**Dataset entries**
Lemma dict_misiones_activas (db : DB) (ids : list Z) (a : Z) (m : Mision.t) :
  NoDup (List.map Mision.id (misiones db)) ->
  get_mision db a = Some m ->
  In a ids ->
  dict_get
    (List.map (fun r : Z * str => (fst r, r))
       (List.map (fun m' => (Mision.id m', Mision.titulo m'))
          (filter (fun m' => id_in (Mision.id m') ids) (misiones db)))) a =
  Some (a, Mision.titulo m).
Proof.
  intros Hn Hm Hin.
  destruct (get_mision_id db a m Hm) as [Hid Hmem].
  rewrite map_map. cbn.
  assert (Hex : exists v, dict_get
            (List.map (fun m' => (Mision.id m', (Mision.id m', Mision.titulo m')))
               (filter (fun m' => id_in (Mision.id m') ids) (misiones db))) a = Some v).
  { apply (dict_get_some _ a (a, Mision.titulo m)).
    apply in_map_iff. exists m. split; [rewrite Hid; reflexivity|].
    apply filter_In. split; [exact Hmem|].
    apply id_in_spec. rewrite Hid. exact Hin. }
  destruct Hex as [v Hv]. rewrite Hv. f_equal.
  apply dict_get_In in Hv. apply in_map_iff in Hv.
  destruct Hv as [m' [E Hm']]. apply filter_In in Hm'. destruct Hm' as [Hm' _].
  injection E as E1 <-.
  assert (m' = m).
  { apply (unico_por_clave Mision.id (misiones db)); try assumption. congruence. }
  subst m'. rewrite Hid. reflexivity.
Qed.

(** X14. In every store the API can produce, [listar_personajes]
    succeeds without changing the store and answers, for every character
    in table order, its identifier, name and experience, and its active
    quest with the title the catalog has for it, or no active quest when
    the character has none. *)
Theorem listar_personajes_correcta (db : DB) :
  reachable db ->
  listar_personajes db =
  (db, inr (List.map (personaje_json db) (personajes db))).
Proof.
  intros R. pose proof (reachable_inv db R) as I.
  pose proof (reachable_inv2 db R) as I2.
  assert (Hact : forall p a, In p (personajes db) ->
            Personaje.mision_activa_id p = Some a ->
            a <> 0 /\ exists m, get_mision db a = Some m).
  { intros p a Hin Ha.
    pose proof (inv_personajes db I) as Ip. rewrite Forall_forall in Ip.
    destruct (Ip p Hin) as [_ Hex]. destruct (Hex a Ha) as [m Hm].
    destruct (mision_en_catalogo_positiva db a m I Hm) as [Hpos _].
    split; [lia|eauto]. }
  unfold listar_personajes. run_endpoint.
  destruct (personajes db) as [|p0 l0] eqn:El; [reflexivity|].
  rewrite <- El in *. clear p0 l0 El.
  set (ids := List.map (fun p => py_or (Personaje.mision_activa_id p) 0)
                (filter (fun p => truthy (Personaje.mision_activa_id p))
                        (personajes db))).
  assert (Hids : forall p a, In p (personajes db) ->
            Personaje.mision_activa_id p = Some a -> In a ids).
  { intros p a Hin Ha. unfold ids. apply in_map_iff. exists p.
    destruct (Hact p a Hin Ha) as [Hnz _].
    split; [rewrite Ha; cbn; destruct (Z.eqb_spec a 0); [contradiction|reflexivity]|].
    apply filter_In. split; [exact Hin|].
    rewrite Ha. cbn. destruct (Z.eqb_spec a 0); [contradiction|reflexivity]. }
  destruct ids as [|i0 ids0] eqn:Ei; cbn.
  - do 2 f_equal. apply map_ext_in. intros p Hin. unfold personaje_json.
    destruct (Personaje.mision_activa_id p) as [a|] eqn:Ea; [|reflexivity].
    exfalso. apply (Hids p a Hin Ea).
  - do 2 f_equal. apply map_ext_in. intros p Hin.
    unfold personaje_json.
    destruct (Personaje.mision_activa_id p) as [a|] eqn:Ea; [|reflexivity].
    destruct (Hact p a Hin Ea) as [Hnz [m Hm]].
    cbn. destruct (Z.eqb_spec a 0); [contradiction|]. cbn.
    pose proof (Hids p a Hin Ea) as Ha'.
    pose proof (dict_misiones_activas db (i0 :: ids0) a m
                  (inv_mision_ids db I2) Hm Ha') as D.
    unfold id_in in D. cbn in D. rewrite D.
    rewrite Hm. reflexivity.
Qed.

Lemma listar_personajes_ejemplo :
  reachable db_en_cola /\
  listar_personajes db_en_cola =
  (db_en_cola,
   inr [ {| pj_id := 1; pj_nombre := lit "Ana"; pj_xp := 0;
            pj_mision_activa :=
              Some {| ma_id := 1; ma_titulo := lit "Tutorial" |} |} ]).
Proof.
  split; [exact reachable_db_en_cola|].
  exact (listar_personajes_correcta db_en_cola reachable_db_en_cola).
Defined.

(** ** More on the queue of [tda_cola.py] *)

Lemma cola_run_app (a b : list ColaMisiones.call) (q : ColaMisiones.t) :
  ColaMisiones.run (a ++ b) q =
  (fst (ColaMisiones.run b (fst (ColaMisiones.run a q))),
   snd (ColaMisiones.run a q) ++
   snd (ColaMisiones.run b (fst (ColaMisiones.run a q)))).
Proof.
  revert q; induction a as [|c a IH]; intros q; cbn.
  - destruct (ColaMisiones.run b q); reflexivity.
  - destruct (ColaMisiones.exec c q) as [q1 r]. rewrite IH.
    destruct (ColaMisiones.run a q1) as [q2 rs]. cbn.
    destruct (ColaMisiones.run b q2); reflexivity.
Qed.

Lemma cola_run_enqueue (xs : list Z) (q : ColaMisiones.t) :
  ColaMisiones.run (List.map ColaMisiones.Enqueue xs) q =
  ({| ColaMisiones.items := ColaMisiones.items q ++ xs |},
   List.map (fun _ => inr None) xs).
Proof.
  revert q; induction xs as [|x xs IH]; intros q; cbn.
  - rewrite app_nil_r. destruct q; reflexivity.
  - rewrite IH. cbn. rewrite <- app_assoc. reflexivity.
Qed.

Lemma cola_run_dequeue (xs : list Z) :
  ColaMisiones.run (repeat ColaMisiones.Dequeue (List.length xs))
                   {| ColaMisiones.items := xs |} =
  ({| ColaMisiones.items := [] |}, List.map (fun x => inr (Some x)) xs).
Proof.
  induction xs as [|x xs IH]; cbn; [reflexivity|].
  unfold ColaMisiones.dequeue, ColaMisiones.is_empty, len. cbn.
  rewrite IH. reflexivity.
Qed.

(** X15. Enqueueing a list of identifiers on a new queue and then
    calling [dequeue] once per identifier hands them back in the order
    they were enqueued and leaves the queue empty. *)
Theorem cola_ida_y_vuelta (xs : list Z) :
  ColaMisiones.run
    (List.map ColaMisiones.Enqueue xs ++
     repeat ColaMisiones.Dequeue (List.length xs))
    ColaMisiones.init =
  (ColaMisiones.init,
   List.map (fun _ => inr None) xs ++ List.map (fun x => inr (Some x)) xs).
Proof.
  rewrite cola_run_app, cola_run_enqueue. cbn.
  rewrite cola_run_dequeue. reflexivity.
Qed.

(** X16. After any sequence of calls on a new queue, [size] is the
    number of identifiers enqueued minus the number handed out by
    [dequeue], [is_empty] holds exactly when [size] is 0, and [first]
    returns what the next [dequeue] returns without changing the
    queue. *)
Theorem cola_size_y_first (cs : list ColaMisiones.call) :
  ColaMisiones.size (fst (ColaMisiones.run cs ColaMisiones.init)) =
    len (ColaMisiones.enqueued cs) -
    len (ColaMisiones.dequeued cs (snd (ColaMisiones.run cs ColaMisiones.init))) /\
  (ColaMisiones.is_empty (fst (ColaMisiones.run cs ColaMisiones.init)) = true <->
   ColaMisiones.size (fst (ColaMisiones.run cs ColaMisiones.init)) = 0) /\
  fst (ColaMisiones.first (fst (ColaMisiones.run cs ColaMisiones.init))) =
    fst (ColaMisiones.run cs ColaMisiones.init) /\
  snd (ColaMisiones.first (fst (ColaMisiones.run cs ColaMisiones.init))) =
    snd (ColaMisiones.dequeue (fst (ColaMisiones.run cs ColaMisiones.init))).
Proof.
  destruct (cola_run_fifo cs ColaMisiones.init) as [_ H]. cbn in H.
  set (q := fst (ColaMisiones.run cs ColaMisiones.init)) in *.
  split; [|split; [|split]].
  - unfold ColaMisiones.size, len. rewrite H, length_app. lia.
  - unfold ColaMisiones.is_empty, ColaMisiones.size. apply Z.eqb_eq.
  - unfold ColaMisiones.first. destruct (negb (ColaMisiones.is_empty q));
      [|reflexivity].
    destruct (ColaMisiones.index0 (ColaMisiones.items q)); reflexivity.
  - unfold ColaMisiones.first, ColaMisiones.dequeue.
    destruct (negb (ColaMisiones.is_empty q)); [|reflexivity].
    destruct (ColaMisiones.items q); reflexivity.
Qed.
Lemma update_dns_requests_witness :
  let w := example_world (defaults example_cfg) three_records in
  let r := update_dns example_cfg example_py (broken_env 7) "5.6.7.8" w in
  fst r = Raised
  /\ current_dns (app_state (snd r)) = "1.2.3.4"
  /\ map (fun req => p_name (snd req)) (put_requests (snd r))
     = ["a.example"; "b.example"].
Proof.
  cbn zeta.
  destruct (update_dns_requests example_cfg example_py (broken_env 7) "5.6.7.8"
              (example_world (defaults example_cfg) three_records)
              ltac:(discriminate))
    as (Hreqs & _ & Hraise & _).
  destruct (Hraise eq_refl) as (Hr & Hs & _).
  split; [exact Hr|]. split; [rewrite Hs; reflexivity|].
  rewrite Hreqs. reflexivity.
Defined.

(** Publishing the same address twice is publishing it once: with a
    registrar that answers, the second call leaves the state and the file
    as one call at that time would, and the cache as it was; only the
    requests to the registrar go out a second time. *)
Theorem update_dns_idempotent (cfg : Config) (py : PyRuntime) (e1 e2 : Env)
  (new_ip : string) (w : World) :
  cached_records w <> [] -> answers e1 -> answers e2 ->
  let once := snd (update_dns cfg py e2 new_ip w) in
  let twice :=
    snd (update_dns cfg py e2 new_ip (snd (update_dns cfg py e1 new_ip w))) in
  let reqs := expected_puts new_ip (ttl (app_state w)) (cached_records w) in
  app_state twice = app_state once
  /\ state_file twice = state_file once
  /\ cached_records twice = cached_records w
  /\ current_dns (app_state twice) = new_ip
  /\ put_requests twice = (put_requests w ++ reqs ++ reqs)%list.
Proof.
  intros Hne H1 H2. cbn zeta.
  rewrite (update_dns_cached cfg py e1 new_ip w Hne H1). cbn [snd].
  rewrite (update_dns_cached cfg py e2 new_ip w Hne H2). cbn [snd].
  rewrite update_dns_cached; [|exact Hne|exact H2]. cbn.
  rewrite <- app_assoc. repeat split.
Qed.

**Exercise instructions**
Among the entries above, locate the lines containing "(List.map (fun m' => (Mision.id m', (Mision.id" and "(a, Mision.titulo m)).", and transcribe exactly those two lines and all lines between.

**The completed task**
            (List.map (fun m' => (Mision.id m', (Mision.id m', Mision.titulo m')))
               (filter (fun m' => id_in (Mision.id m') ids) (misiones db))) a = Some v).
  { apply (dict_get_some _ a (a, Mision.titulo m)).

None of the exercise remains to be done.